No Flood of Money
A D V E R T I S E M E N T
A D V E R T I S E M E N T
New Orleans’ reconstruction, like that in Iraq, is mostly building private bank accounts.
By LAURIE BARKER JAMES
A few weeks ago, President Bush made a speech in New Orleans’ Ninth Ward, an area particularly hard-hit by Hurricane Katrina. Bush said New Orleans “is better today than it was yesterday, and it’s going to be better tomorrow than it is today.”
Typical deep thinking from the president, prompting the question: Better for whom?
It’s not like the “old” New Orleans was perfect. Poverty rates were high. The school system was possibly the worst in the nation, and public housing was terrible. Streets and other infrastructure (like the levees) were in serious need of repair, thanks in part to state and local politics that had been notoriously corrupt for decades.
Over the past two years, the U.S. government allocated $114 billion to assist in the “re-New-al.” But much of that — The New York Times estimates $75 billion — was “disaster relief.” Getting aid to about 500,000 Lousiana residents in a time of crisis and failing infrastructure is one thing. Helping them go back to rebuild their schools and homes is something else.
About 1,000 square miles of land was submerged and damaged due to the hurricane. Despite the ads enticing us to come to Mardi Gras and eat at Emeril Lagasse’s restaurants, rebuilding has yet to occur on most of that land.
To put it in perspective, say a tornado wiped out an area about the size of Tarrant County. Two years later, a couple of corporations have built a few skyscrapers and restaurants near downtown, but homes, schools, and hospitals have not been rebuilt. What would you think?
The government trumpets that $45 million is available to help Louisiana open or reopen charter schools. While it’s critical to rebuild schools (private or public), a mess of infrastructure has to be fixed for families to be able to use those shiny new charter schools.
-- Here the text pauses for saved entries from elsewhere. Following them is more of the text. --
(* ===== verification/ByteCodec.v ===== *)
(** * ByteCodec: typed values in a byte array ([sylar/bytearray.cc])

    Integers of fixed width in either byte order, variable-length integers with
    zigzag for the signed ones, floats as their bit patterns, strings with a
    length prefix, files, and the scatter/gather views of the buffer.  A
    [std::string] is the list of its bytes. *)

From S2P Require Import Prelude ByteArray.

Section codec.
Context (host_little : bool) (junk : nat → Z).
Abbreviation MB A := (M ByteArray A).
Abbreviation write := (ByteArray.write junk).
Abbreviation SYLAR_BYTE_ORDER := (ByteArray.SYLAR_BYTE_ORDER host_little).
Implicit Types s : ByteArray.

(** ** Fixed width *)

(** The bytes of an [n]-byte integer in the memory of the host, and back. *)
Definition to_memory (n : nat) (v : Z) : list Z :=
  if host_little then to_le n v else rev (to_le n v).

Definition of_memory (l : list Z) : Z :=
  if host_little then of_le l else of_le (rev l).

Definition writeFuint8 (value : Z) : MB unit := write (to_memory 1 value).
Definition writeFint8 (value : Z) : MB unit := write (to_memory 1 (to_unsigned 1 value)).

(** [writeFuint16], [writeFuint32], [writeFuint64] with [n] = 2, 4, 8. *)
Definition writeFuint (n : nat) (value : Z) : MB unit :=
  s ← gets id;
  let value := if m_endian s =? SYLAR_BYTE_ORDER then value else byteswap n value in
  write (to_memory n value).

(** [writeFint16], [writeFint32], [writeFint64]: [byteswap] converts to the
    unsigned type and back. *)
Definition writeFint (n : nat) (value : Z) : MB unit :=
  s ← gets id;
  let value := if m_endian s =? SYLAR_BYTE_ORDER then value
               else to_signed n (byteswap n (to_unsigned n value)) in
  write (to_memory n (to_unsigned n value)).

Definition readFuint8 : MB Z := l ← read 1; mret (of_memory l).
Definition readFint8 : MB Z := l ← read 1; mret (to_signed 1 (of_memory l)).

Definition readFuint (n : nat) : MB Z :=
  l ← read n;
  s ← gets id;
  let v := of_memory l in
  mret (if m_endian s =? SYLAR_BYTE_ORDER then v else byteswap n v).

Definition readFint (n : nat) : MB Z :=
  l ← read n;
  s ← gets id;
  let v := to_signed n (of_memory l) in
  mret (if m_endian s =? SYLAR_BYTE_ORDER then v else to_signed n (byteswap n (to_unsigned n v))).

(** [memcpy] between a [float] ([double]) and the integer of its width: the
    value is represented by its bit pattern. *)
Definition writeFloat (bits : Z) : MB unit := writeFuint 4 bits.
Definition writeDouble (bits : Z) : MB unit := writeFuint 8 bits.
Definition readFloat : MB Z := readFuint 4.
Definition readDouble : MB Z := readFuint 8.

(** ** Variable length *)

(** [EncodeZigzag32] and [EncodeZigzag64] with [w] = 32, 64.  Negating the
    least value and doubling a value of [2 ^ (w - 2)] or more are signed overflows. *)
Definition EncodeZigzag (w v : Z) : MB Z :=
  if v <? 0 then
    if v =? - 2 ^ (w - 1) then fail Overflow
    else mret ((- v * 2 - 1) mod 2 ^ w)
  else if 2 ^ (w - 1) <=? v * 2 then fail Overflow
  else mret (v * 2).

(** [(v >> 1) ^ -(v & 1)] on the unsigned type, converted to the signed one. *)
Definition DecodeZigzag (w v : Z) : Z :=
  let u := Z.lxor (Z.shiftr v 1) ((- Z.land v 1) mod 2 ^ w) in
  if u <? 2 ^ (w - 1) then u else u - 2 ^ w.

(** The array [tmp] of [writeUint32] ([n] = 5) and [writeUint64] ([n] = 10);
    running out of [n] is a write past its end. *)
Fixpoint varint_bytes (n : nat) (value : Z) : MB (list Z) :=
  match n with
  | O => fail BadIndex
  | S n' =>
      if 128 <=? value then
        rest ← varint_bytes n' (Z.shiftr value 7);
        mret (Z.lor (Z.land value 127) 128 :: rest)
      else mret [value]
  end.

Definition writeUint32 (value : Z) : MB unit := tmp ← varint_bytes 5 value; write tmp.
Definition writeUint64 (value : Z) : MB unit := tmp ← varint_bytes 10 value; write tmp.
Definition writeInt32 (value : Z) : MB unit := v ← EncodeZigzag 32 value; writeUint32 v.
Definition writeInt64 (value : Z) : MB unit := v ← EncodeZigzag 64 value; writeUint64 v.

(** The loop [for(i = 0; i < w; i += 7)] of [readUint32] and [readUint64], [n]
    iterations left; a shift drops the bits above [w]. *)
Fixpoint read_varint (w : Z) (n : nat) (i result : Z) : MB Z :=
  match n with
  | O => mret result
  | S n' =>
      b ← readFuint8;
      if b <? 128 then mret (Z.lor result (Z.shiftl b i mod 2 ^ w))
      else read_varint w n' (i + 7) (Z.lor result (Z.shiftl (Z.land b 127) i mod 2 ^ w))
  end.

Definition readUint32 : MB Z := read_varint 32 5 0 0.
Definition readUint64 : MB Z := read_varint 64 10 0 0.
Definition readInt32 : MB Z := v ← readUint32; mret (DecodeZigzag 32 v).
Definition readInt64 : MB Z := v ← readUint64; mret (DecodeZigzag 64 v).

(** ** Strings *)

(** [writeStringF16], [writeStringF32], [writeStringF64]: the length is
    converted to the type of the prefix. *)
Definition writeStringF (n : nat) (value : list Z) : MB unit :=
  writeFuint n (to_unsigned n (Z.of_nat (length value))) ;; write value.

Definition writeStringVint (value : list Z) : MB unit :=
  writeUint64 (to_unsigned 8 (Z.of_nat (length value))) ;; write value.

Definition writeStringWithoutLength (value : list Z) : MB unit := write value.

Definition readStringF (n : nat) : MB (list Z) := len ← readFuint n; read (Z.to_nat len).
Definition readStringVint : MB (list Z) := len ← readUint64; read (Z.to_nat len).

Definition toString : MB (list Z) :=
  s ← gets id;
  if (getReadSize s =? 0)%nat then mret [] else read_at (getReadSize s) (m_position s).

(** ** Files *)

(** The loop of [writeToFile], [out] being what the file holds; a negative
    length, or one past the end of the block, is undefined behaviour of
    [ofs.write]. *)
Fixpoint file_loop (fuel : nat) (cur : option nat) (pos read_size : Z) (out : list Z) : MB (list Z) :=
  match fuel with
  | O => fail NoFuel
  | S fuel' =>
      s ← gets id;
      let base := Z.of_nat (m_baseSize s) in
      if read_size <=? 0 then mret out else
      let diff := pos mod base in
      let len := (if base <? read_size then base else read_size) - diff in
      if len <? 0 then fail BadIndex else
      data ← copy_out cur (Z.to_nat diff) (Z.to_nat len);
      c ← next_node cur;
      file_loop fuel' c (pos + len) (read_size - len) (out ++ data)
  end.

(** [writeToFile]: [None] when the file cannot be opened ([open] = false),
    otherwise the content of the file. *)
Definition writeToFile (open : bool) : MB (option (list Z)) :=
  if open then
    s ← gets id;
    out ← file_loop (S (getReadSize s + length (m_nodes s))) (m_cur s)
      (Z.of_nat (m_position s)) (Z.of_nat (getReadSize s)) [];
    mret (Some out)
  else mret None.

(** [ifs.read] takes a block, or what is left and sets the end-of-file flag. *)
Fixpoint readFromFile_loop (fuel : nat) (content : list Z) : MB unit :=
  match fuel with
  | O => fail NoFuel
  | S fuel' =>
      s ← gets id;
      write (take (m_baseSize s) content) ;;
      if (length content <? m_baseSize s)%nat then mret tt
      else readFromFile_loop fuel' (drop (m_baseSize s) content)
  end.

(** [readFromFile] on a file with the given content, [None] when it cannot be opened. *)
Definition readFromFile (file : option (list Z)) : MB bool :=
  match file with
  | None => mret false
  | Some content => readFromFile_loop (S (length content)) content ;; mret true
  end.

(** ** Scatter/gather views *)

(** The loop the three functions share: the pieces of [len] bytes from offset
    [npos] of the block [cur] on, of which [ncap] bytes are left. *)
Fixpoint iovec_loop (fuel : nat) (cur : option nat) (npos ncap len : nat) : MB (list iovec) :=
  match fuel with
  | O => fail NoFuel
  | S fuel' =>
      if (len =? 0)%nat then mret [] else
      match cur with
      | None => fail BadPointer
      | Some i =>
          if (len <=? ncap)%nat then mret [mkIovec i npos len]
          else
            c ← next_node cur;
            b ← deref_node c;
            rest ← iovec_loop fuel' c 0 (length b) (len - ncap);
            mret (mkIovec i npos ncap :: rest)
      end
  end.

Definition getReadBuffers (buffers : list iovec) (len : nat) : MB (nat * list iovec) :=
  s ← gets id;
  let len := if (getReadSize s <? len)%nat then getReadSize s else len in
  if (len =? 0)%nat then mret (0%nat, buffers) else
  if (m_baseSize s =? 0)%nat then fail BadIndex else
  let npos := (m_position s `mod` m_baseSize s)%nat in
  b ← deref_node (m_cur s);
  l ← iovec_loop (S len) (m_cur s) npos (length b - npos) len;
  mret (len, buffers ++ l).

(** The overload with a position: [len] is cut to what is left after
    [m_position], not after [position]. *)
Definition getReadBuffers_at (buffers : list iovec) (len position : nat) : MB (nat * list iovec) :=
  s ← gets id;
  let len := if (getReadSize s <? len)%nat then getReadSize s else len in
  if (len =? 0)%nat then mret (0%nat, buffers) else
  if (m_baseSize s =? 0)%nat then fail BadIndex else
  let npos := (position `mod` m_baseSize s)%nat in
  cur ← walk (position / m_baseSize s) (Some 0%nat);
  b ← deref_node cur;
  l ← iovec_loop (S len) cur npos (length b - npos) len;
  mret (len, buffers ++ l).

Definition getWriteBuffers (buffers : list iovec) (len : nat) : MB (nat * list iovec) :=
  if (len =? 0)%nat then mret (0%nat, buffers) else
  addCapacity junk len ;;
  s ← gets id;
  let npos := (m_position s `mod` m_baseSize s)%nat in
  b ← deref_node (m_cur s);
  l ← iovec_loop (S len) (m_cur s) npos (length b - npos) len;
  mret (len, buffers ++ l).
End codec.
According to the group Justice for New Orleans, the public transportation system, libraries, and childcare centers are estimated to be at only half their pre-Katrina capacity. Only two-thirds of the region’s licensed hospitals are open. Rents are high, and housing is scarce, so even if evacuees wanted to go back they might not be able to find or afford housing.
Crime is rampant — not necessarily news in New Orleans. But controlling crime is hampered by the fact that New Orleans’ finest are apparently operating out of FEMA trailers. They lack fax machines, and in some precincts, indoor plumbing.
Assuming the federal math to be correct, there should be an additional $39 million available to help rebuild the city’s infrastructure. But the Bush administration’s mantra is privatization: Private contractors are the key to solving all of our nation’s issues. Large corporations always see war and disaster as opportunities. These days, the opportunities are served up on tax-paid golden platters.
Example: The federal government paid a contractor called the Shaw Group to put blue tarps on the roofs of houses after Katrina. Shaw Group got $175 per tarp, then subcontracted the work out to another company for $75 each. That company further subcontracted the work out to a third firm which, you guessed it, subbed it to guys who did the actual work for $2 per tarp. If it only cost $2, why did the feds pay more than 85 times that?
The federal government provided $2,000 emergency debit cards for about 4,000 evacuees. Putting aside the stories about New Orleans evacuees using the cards to buy liquor and boob jobs, I figure the private contractors pocketed thousands of times more disaster aid than the average Louisianan could, even with multiple identities.
An estimated 300,000 homes still need to be rebuilt. Lumber is scarce. Insurance is difficult to come by, especially since the levees are still weak. The federal government is slow, but it’s no slower than the local government. The building-permit process in New Orleans has been likened to a maze with mostly dead-ends. The history of governmental corruption extends from former governors to local ward representatives. The psychological needs of the people who survived the hurricane are going to be staggering.
Of the millions of federal dollars allocated to new Orleans, little is being spent in ways that would allow average people to come back to the homes they had or the lives they lived. Is it criminal or simply business as usual for the Crescent City?
Laurie Barker James is a local freelance writer.